Spaces:
Running
LoRA Fold 0 Results
This page records the completed fold 0 LoRA experiments and the checkpoint to use.
Recommendation
Use the original all-task fold 0 checkpoint:
- Local checkpoint path:
artifacts/lora/fold0_best.pt - Durable release asset:
fold0_best_all_task.pt - GitHub release: https://github.com/miyu-horiuchi/microbe-model/releases/tag/lora-fold0-20260518
The all-task checkpoint is the best current fold 0 LoRA result. Oxygen-only training and the anaerobe-weighted run were useful checks, but neither improved the clean validation comparison enough to replace the original checkpoint.
Experiments
All runs used fold 0, ESM-2 t12, LoRA r=8, one epoch, batch size 2, gradient
accumulation 8, and Lambda A100 SXM4 GPU training.

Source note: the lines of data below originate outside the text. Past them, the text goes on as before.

Lemma realtime_export_lists_readings_witness :
  no_fault history_world /\
  exists w',
    get_realtime_data plain_str history_world
    = (inr (map (realtime_object plain_str) (realtime_weather history_world)), w')
    /\ realtime_weather w' = realtime_weather history_world.
Proof.
  split; [constructor |].
  apply (realtime_export_lists_readings plain_str history_world). constructor.
Defined.

(** X26.  The historical export returns a value for an empty daily table
    only, and the value is then the empty array; with one summary or more
    stored it raises [TypeError], as no row is prepared for [json.dumps]. *)
Theorem historical_export_needs_empty_table w :
  no_fault w ->
  (daily_weather w = [] ->
     exists w', get_historical_data w = (inr [], w'))
  /\ (daily_weather w <> [] ->
      exists w',
        get_historical_data w
        = (inl (TypeError "Object is not JSON serializable"), w')).
Proof.
  intros Hf.
  assert (Hrun : get_historical_data w
                 = json_dumps None (map daily_dict (daily_weather w)) (advance w)).
  { unfold get_historical_data, bind at 1 2.
    rewrite storage_op_eq, (no_fault_next w Hf). reflexivity. }
  rewrite Hrun. split.
  - intros ->. eexists. reflexivity.
  - intros Hne. destruct (daily_weather w) as [| d rows]; [congruence |].
    rewrite json_dumps_instance_state. eexists. reflexivity.
Qed.

Lemma historical_export_needs_empty_table_witness :
  no_fault history_world
  /\ daily_weather history_world <> []
  /\ exists w',
       get_historical_data history_world
       = (inl (TypeError "Object is not JSON serializable"), w').
Proof.
  assert (Hne : daily_weather history_world <> []) by discriminate.
  split; [constructor |]. split; [exact Hne |].
  exact (proj2 (historical_export_needs_empty_table history_world
                  ltac:(constructor)) Hne).
Defined.

(** ** Saving the edited thresholds *)

Lemma to_dict_list_lookup rows key :
  to_dict_list rows !! key
  = if decide (key ∈ frame_columns rows)
    then Some (frame_column ((fun row : gmap string Cell => row !! key) <$> rows))
    else None.
Proof.
  unfold to_dict_list.
  assert (Hinj : forall y y' : string,
            y ∈ frame_columns rows -> y' ∈ frame_columns rows ->
            (y, frame_column ((fun row : gmap string Cell => row !! y) <$> rows)).1
            = (y', frame_column ((fun row : gmap string Cell => row !! y') <$> rows)).1 ->
            y = y')
    by (intros y y' _ _ Heq; exact Heq).
  destruct (decide (key ∈ frame_columns rows)) as [Hin | Hnin].
  - apply (lookup_set_to_map _ _ _ _ Hinj). exists key. auto.
  - apply eq_None_not_Some. intros [col Hcol].
    apply (lookup_set_to_map _ _ _ _ Hinj) in Hcol as (y & Hy & Heq).
    inversion Heq; subst. contradiction.
Qed.

Lemma frame_columns_complete rows :
  rows <> [] -> (forall row, row ∈ rows -> dom row = metric_names) ->
  frame_columns rows = metric_names.
Proof.
  intros Hne Hall. unfold frame_columns. apply set_eq. intros key.
  rewrite elem_of_union_list. split.
  - intros (X & HX & Hk). apply list_elem_of_fmap in HX as (row & -> & Hrow).
    rewrite <- (Hall row Hrow). exact Hk.
  - intros Hk. destruct rows as [| row rows]; [congruence |].
    exists (dom row). split.
    + apply list_elem_of_fmap. exists row. split; [reflexivity |].
      apply elem_of_cons. left. reflexivity.
    + rewrite (Hall row); [exact Hk |]. apply elem_of_cons. left. reflexivity.
Qed.

Lemma length_frame_column cells : length (frame_column cells) = length cells.
Proof.
  unfold frame_column. destruct (forallb is_int_cell cells); apply length_fmap.
Qed.

(** [int] cuts equal numbers to the same integer. *)
Lemma py_int_floor q :
  py_int q = if 0 <=? Qnum q then Qfloor q else - Qfloor (- q).
Proof.
  unfold py_int, Qfloor. destruct q as [n d]. cbn [Qnum Qden Qopp].
  destruct (0 <=? n) eqn:E.
  - apply Z.leb_le in E. apply Z.quot_div_nonneg; lia.
  - apply Z.leb_gt in E.
    rewrite <- (Z.opp_involutive n) at 1. rewrite Z.quot_opp_l by lia.
    rewrite Z.quot_div_nonneg by lia. reflexivity.
Qed.

Lemma py_int_comp x y : (x == y)%Q -> py_int x = py_int y.
Proof.
  intros Heq. rewrite !py_int_floor.
  assert (Hs : (0 <=? Qnum x) = (0 <=? Qnum y)).
  { unfold Qeq in Heq. destruct (0 <=? Qnum x) eqn:Ex, (0 <=? Qnum y) eqn:Ey;
      try reflexivity; exfalso.
    - apply Z.leb_le in Ex. apply Z.leb_gt in Ey. nia.
    - apply Z.leb_gt in Ex. apply Z.leb_le in Ey. nia. }
  rewrite Hs. destruct (0 <=? Qnum y).
  - apply Qfloor_comp, Heq.
  - f_equal. apply Qfloor_comp. rewrite Heq. reflexivity.
Qed.

Lemma int_list_of_column key (rows : list (gmap string Cell)) :
  (forall row, row ∈ rows ->
     exists c, row !! key = Some c /\ is_double (cell_value c)) ->
  int_list (frame_column ((fun row : gmap string Cell => row !! key) <$> rows))
  = Some (saved_bound key <$> rows).
Proof.
  unfold int_list, frame_column. intros Hall. apply mapM_Some_2.
  destruct (forallb _ _); clear -Hall;
    (induction rows as [| row rows IH]; [constructor |]);
    rewrite !fmap_cons;
    (constructor;
     [| apply IH; intros r Hr; apply Hall, elem_of_cons; right; exact Hr]);
    (destruct (Hall row) as (c & Hc & Hd);
     [apply elem_of_cons; left; reflexivity |]);
    unfold saved_bound; rewrite Hc; cbn [fmap option_fmap option_map default].
  - reflexivity.
  - rewrite (py_int_comp _ _ (proj1 Hd)). reflexivity.
Qed.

| Run | Local result file | Oxygen macro F1 | Oxygen n | Use? |
|---|---|---|---|---|
| All-task LoRA | artifacts/lora/fold0_results.json |
0.944823 | 2266 | Yes |
| Oxygen-only LoRA | artifacts/lora/fold0_results_oxygen.json |
0.916836 | 2214 | No |
| Anaerobe-weighted all-task LoRA | artifacts/lora_weighted_anaerobe/fold0_results.json |
0.944776 | 2266 | No |
The anaerobe-weighted run used oxygen class weights:
aerobe=1.0, anaerobe=1.5, facultative_anaerobe=1.0, microaerobe=1.0
It slightly improved anaerobe recall in the detailed diagnostic, but its fold 0 training-validation oxygen macro F1 was fractionally lower than the all-task run.
Checkpoint Assets
The .pt files are not committed to git. They are stored as GitHub Release assets:
| Asset | SHA256 |
|---|---|
fold0_best_all_task.pt |
8a73ee20252b1aa710b0480abd307ffbc38b788b1a152a7e63298c525a04be23 |
fold0_best_oxygen_only.pt |
fd10d4a2a7cba5d564fb9ba1f730cace07a0a2173d3622f1f572cfd29306fc95 |
fold0_best_weighted_anaerobe.pt |
c8d34999f570663e020e5644a994f821bf9539a6fcc3e029d5942b8dc7709826 |
Loading The Best Checkpoint
The checkpoint is a PyTorch dictionary with these keys:
epochmodel_cfgtrain_cfgstate_dict
Minimal load pattern:
import torch
from microbe_model.train.lora_model import LoraModelConfig, PhenoLoRAModel
checkpoint = torch.load("artifacts/lora/fold0_best.pt", map_location="cpu")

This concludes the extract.